A wise choice on the Hyuuga's part—the newspaper had come within an hour, along with Hinata's frantic, blubbering journalist-of-a-husband whose first priority was to make sure that this so-called "murderer who attacked a passerby by head butting the other man" didn't harm his little coochy-coo.

No doubt that his original intentions were probably to kiss and hug and do other what Neji labeled "nasty" things. The threatening snarl Neji threw the quivering journalist was enough to scald him, however, and he just ended up patting Hinata's hand soothingly before running off to interview the "murderer".

Said "murderer" was still babbling in the backroom—at least, until Tsunade smacked him across the face and threatened to dump paper-mache on him. Just the prospect of being covered head-to-toe in what seemed to be Gaara's favorite art medium quelled his whimpering, and he managed to stay silent while the blonde bubblegum-chewing manager click-clacked her away back and forth in front of him, angrily reprimanding him.
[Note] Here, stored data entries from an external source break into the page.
(* ===== verification/_CoqProject ===== *)
-Q . S2P
Prelude.v
CList.v
Libc.v
Buf.v
Cf.v
Interp.v
Value.v
Att.v
Pathcomp.v
PathSpec.v
PathLoad.v
PathEval.v
PathIter.v
Standalone.v
LuaObject.v
LuaZio.v
LuaBit.v
LuaOpcodes.v
LuaCheck.v
LuaDump.v
LuaStr.v
LuaLex.v
LuaMatch.v
LuaPattern.v
LuaTab.v
LuaNumber.v
LuaTable.v
LuaTabChain.v
LuaTabOk.v
LuaTabInsert.v
LuaTabStore.v
LuaTabCount.v
LuaTabRehash.v
LuaTabMap.v
LuaTabNext.v
LuaCode.v
LuaJump.v
LuaCond.v
LuaConst.v
LuaCodeFlaws.v
LuaHeap.v
LuaGC.v
LuaGCMark.v
LuaGCInv.v
LuaGCTri.v
LuaGCAtomic.v
LuaGCFinal.v
LuaGCPhase.v
LuaGCSweep.v
LuaGCClose.v
LuaGCStep.v
LuaGCMut.v
LuaGCStore.v
LuaGCUpval.v
LuaState.v
LuaGCOpen.v
LuaGCCycle.v
LuaGCOps.v
LuaGCNew.v
LuaGCSafe.v
LuaGCFlaws.v
LuaGCKeep.v
LuaIntern.v
(** [list_remove] unlinks exactly the given cell: the other cells keep their
    order and elements, the unlinked cell stays allocated with a null [next];
    a link that is not in the list leaves list and heap unchanged. *)
Theorem list_remove_spec h p ls xs link :
  is_list h p ls xs ->
  match link with
  | Some l => forall i, ls !! i = Some l ->
      exists p' h' x, list_remove h p link = Ok (p', h') /\ xs !! i = Some x /\
        is_list h' p' (delete i ls) (delete i xs) /\
        h' !! l = Some (Cell None x) /\
        (forall l', l' ∉ ls -> h' !! l' = h !! l')
  | None => True
  end /\
  ((forall l, link = Some l -> l ∉ ls) -> list_remove h p link = Ok (p, h)).
Proof.
  intros Hs. split; last first.
  { intros Hni. eapply list_remove_loop_absent; [done|done|by eapply is_list_size]. }
  destruct link as [l|]; [|done]. intros i Hi. pose proof (is_list_NoDup _ _ _ _ Hs) as Hnd.
  pose proof (is_list_size _ _ _ _ Hs) as Hsz.
  assert (length (take i ls) = i) as Hlen.
  { apply length_take_le. apply lookup_lt_Some in Hi. lia. }
  rw -(take_drop_middle _ _ _ Hi) in Hs Hnd Hsz.
  unfold is_list in Hs. apply is_seg_app_inv in Hs as (xs1 & xs2 & r & -> & Hs1 & Hs2).
  destruct xs2 as [|x xs2]; [done|]. destruct Hs2 as (-> & q & Hl & Hs2).
  pose proof (is_seg_length _ _ _ _ _ Hs1) as Hlen1.
  destruct (list_remove_loop_spec (size h) h p [] [] p (take i ls) xs1 l x q
    (drop (S i) ls) xs2) as (p' & h' & Heq & Hs' & Hl' & Hfr); [done..| |].
  { rw length_app /= Hlen in Hsz. rw Hlen. lia. }
  assert (xs1 ++ xs2 = delete i (xs1 ++ x :: xs2)) as Hdel.
  { rw delete_take_drop take_app_length' ?drop_app_ge; [lia..|].
    by replace (S i - length xs1)%nat with 1%nat by lia. }
  exists p', h', x. split; [done|]. split; [rw lookup_app_r; [lia|]|].
  { by replace (i - length xs1)%nat with 0%nat by lia. }
  rw -Hdel delete_take_drop. split; [done|]. split; [done|].
  intros l' Hl2. apply Hfr.
  - simpl. intros Hin. apply Hl2. by eapply elem_of_take in Hin as (? & ?%list_elem_of_lookup_2 & _).
  - intros ->. apply Hl2. by eapply list_elem_of_lookup_2.
Qed.

(** [list_free] releases every cell of the list once and nothing else. *)
Theorem list_free_spec h p ls xs :
  is_list h p ls xs ->
  exists h', list_free h p = Ok h' /\
    forall l, h' !! l = if decide (l ∈ ls) then None else h !! l.
Proof. intros Hs. eapply list_free_loop_spec; [done|by eapply is_list_size]. Qed.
"The hell were you doing? Waving your stupid arms up and down—look, Naruto, I've put up with your—your—well, your lack of professional expertise until now, but this is just unacceptable! Look at it out there!" she dragged Naruto to the door and let him peer at the mess of journalists interviewing the patrons before pulling him back, "I've put up with your drama and your jokes and your 'breaks' and I'm not saying it's bad but—but—"

She growled. "Look."

Tsunade cracked her knuckles before placing her hands on her hips, looking up at the ceiling and then down to her high-heeled shoes, as if the words were hard to roll off her tongue. "I just need you to… clean up your act, Naruto."

Ouch. Naruto said nothing…not that he wasn't paying attention. He just had nothing formidable to say in return.

Though his eyes were a bit downcast, the hairstylist shook his head and pulled on one of almost patented grins, giving Tsunade an affirmative nod. The woman regarded him strangely—heels clicking the floor and lips pursed togetherbefore leading her employee out of the backroom.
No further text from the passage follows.